• **Data provided**

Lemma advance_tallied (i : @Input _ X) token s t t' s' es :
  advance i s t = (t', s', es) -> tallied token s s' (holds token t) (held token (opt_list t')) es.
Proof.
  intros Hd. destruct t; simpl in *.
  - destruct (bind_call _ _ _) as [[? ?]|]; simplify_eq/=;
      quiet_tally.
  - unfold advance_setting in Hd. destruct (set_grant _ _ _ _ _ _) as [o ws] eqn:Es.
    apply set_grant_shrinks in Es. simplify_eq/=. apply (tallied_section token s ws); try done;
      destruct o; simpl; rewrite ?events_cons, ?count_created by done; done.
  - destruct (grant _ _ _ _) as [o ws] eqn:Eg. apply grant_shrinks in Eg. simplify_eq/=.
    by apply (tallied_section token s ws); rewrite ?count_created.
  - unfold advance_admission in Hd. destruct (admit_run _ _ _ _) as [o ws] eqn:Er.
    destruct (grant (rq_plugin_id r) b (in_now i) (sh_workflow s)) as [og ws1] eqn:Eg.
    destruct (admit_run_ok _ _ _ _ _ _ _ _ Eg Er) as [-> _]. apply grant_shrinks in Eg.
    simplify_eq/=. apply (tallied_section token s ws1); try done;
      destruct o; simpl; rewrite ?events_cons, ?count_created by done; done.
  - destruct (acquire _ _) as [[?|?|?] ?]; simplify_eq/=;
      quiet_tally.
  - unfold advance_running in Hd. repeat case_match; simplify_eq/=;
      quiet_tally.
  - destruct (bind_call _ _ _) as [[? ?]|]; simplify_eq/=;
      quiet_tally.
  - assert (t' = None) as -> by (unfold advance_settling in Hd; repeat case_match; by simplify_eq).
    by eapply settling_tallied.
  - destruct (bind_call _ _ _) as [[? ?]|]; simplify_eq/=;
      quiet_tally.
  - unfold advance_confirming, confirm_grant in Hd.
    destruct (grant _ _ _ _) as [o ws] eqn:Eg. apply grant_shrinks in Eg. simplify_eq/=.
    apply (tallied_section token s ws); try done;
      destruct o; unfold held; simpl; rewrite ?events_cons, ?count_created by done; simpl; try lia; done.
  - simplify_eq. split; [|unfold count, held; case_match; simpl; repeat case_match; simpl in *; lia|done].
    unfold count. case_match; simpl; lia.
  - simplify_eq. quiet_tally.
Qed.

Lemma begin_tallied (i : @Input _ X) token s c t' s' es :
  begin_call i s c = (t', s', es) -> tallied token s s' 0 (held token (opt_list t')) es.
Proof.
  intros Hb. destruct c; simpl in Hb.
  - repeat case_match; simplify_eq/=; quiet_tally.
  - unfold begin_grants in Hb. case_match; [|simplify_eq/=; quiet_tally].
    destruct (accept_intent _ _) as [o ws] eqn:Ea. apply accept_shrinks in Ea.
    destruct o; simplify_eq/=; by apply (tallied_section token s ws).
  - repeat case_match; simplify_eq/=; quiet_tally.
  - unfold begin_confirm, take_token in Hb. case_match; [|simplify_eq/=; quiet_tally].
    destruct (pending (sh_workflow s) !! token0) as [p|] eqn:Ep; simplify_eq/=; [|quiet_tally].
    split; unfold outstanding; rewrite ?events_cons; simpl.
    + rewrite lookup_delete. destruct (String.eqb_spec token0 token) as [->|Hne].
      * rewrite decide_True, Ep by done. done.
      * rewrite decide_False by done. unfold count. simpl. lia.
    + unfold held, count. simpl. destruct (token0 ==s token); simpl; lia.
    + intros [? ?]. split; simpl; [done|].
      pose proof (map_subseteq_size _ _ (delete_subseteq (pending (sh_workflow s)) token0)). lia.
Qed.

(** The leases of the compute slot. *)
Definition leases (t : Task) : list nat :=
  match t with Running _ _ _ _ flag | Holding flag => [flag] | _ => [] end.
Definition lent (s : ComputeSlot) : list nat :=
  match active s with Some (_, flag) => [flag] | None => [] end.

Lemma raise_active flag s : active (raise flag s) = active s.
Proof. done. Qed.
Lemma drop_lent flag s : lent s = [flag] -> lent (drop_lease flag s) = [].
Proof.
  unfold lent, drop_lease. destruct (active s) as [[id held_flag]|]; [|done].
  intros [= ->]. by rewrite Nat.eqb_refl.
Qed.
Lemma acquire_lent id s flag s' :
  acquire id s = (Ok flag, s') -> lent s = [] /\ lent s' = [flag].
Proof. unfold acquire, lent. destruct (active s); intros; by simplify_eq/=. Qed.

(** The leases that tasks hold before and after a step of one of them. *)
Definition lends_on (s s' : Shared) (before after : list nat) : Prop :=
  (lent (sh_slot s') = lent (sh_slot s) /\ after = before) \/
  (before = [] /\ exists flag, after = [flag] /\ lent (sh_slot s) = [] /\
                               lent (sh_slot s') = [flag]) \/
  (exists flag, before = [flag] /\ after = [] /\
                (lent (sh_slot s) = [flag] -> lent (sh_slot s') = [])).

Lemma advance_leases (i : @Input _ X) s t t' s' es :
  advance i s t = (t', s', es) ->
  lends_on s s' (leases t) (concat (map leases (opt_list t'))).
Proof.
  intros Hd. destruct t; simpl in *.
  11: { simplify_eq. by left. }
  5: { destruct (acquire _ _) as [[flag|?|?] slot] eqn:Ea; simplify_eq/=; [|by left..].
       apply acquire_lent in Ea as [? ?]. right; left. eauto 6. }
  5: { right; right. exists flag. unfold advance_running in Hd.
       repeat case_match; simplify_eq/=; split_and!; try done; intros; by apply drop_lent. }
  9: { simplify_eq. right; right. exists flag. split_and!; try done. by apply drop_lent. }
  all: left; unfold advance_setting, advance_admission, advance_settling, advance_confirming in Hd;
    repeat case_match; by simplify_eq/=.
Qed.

• **Problem details**
Go through the listing above and return every line where the word "rewrite" occurs.

• **Finished exercise**
      destruct o; simpl; rewrite ?events_cons, ?count_created by done; done.
    by apply (tallied_section token s ws); rewrite ?count_created.
      destruct o; simpl; rewrite ?events_cons, ?count_created by done; done.
      destruct o; unfold held; simpl; rewrite ?events_cons, ?count_created by done; simpl; try lia; done.
    split; unfold outstanding; rewrite ?events_cons; simpl.
    + rewrite lookup_delete. destruct (String.eqb_spec token0 token) as [->|Hne].
      * rewrite decide_True, Ep by done. done.
      * rewrite decide_False by done. unfold count. simpl. lia.
  intros [= ->]. by rewrite Nat.eqb_refl.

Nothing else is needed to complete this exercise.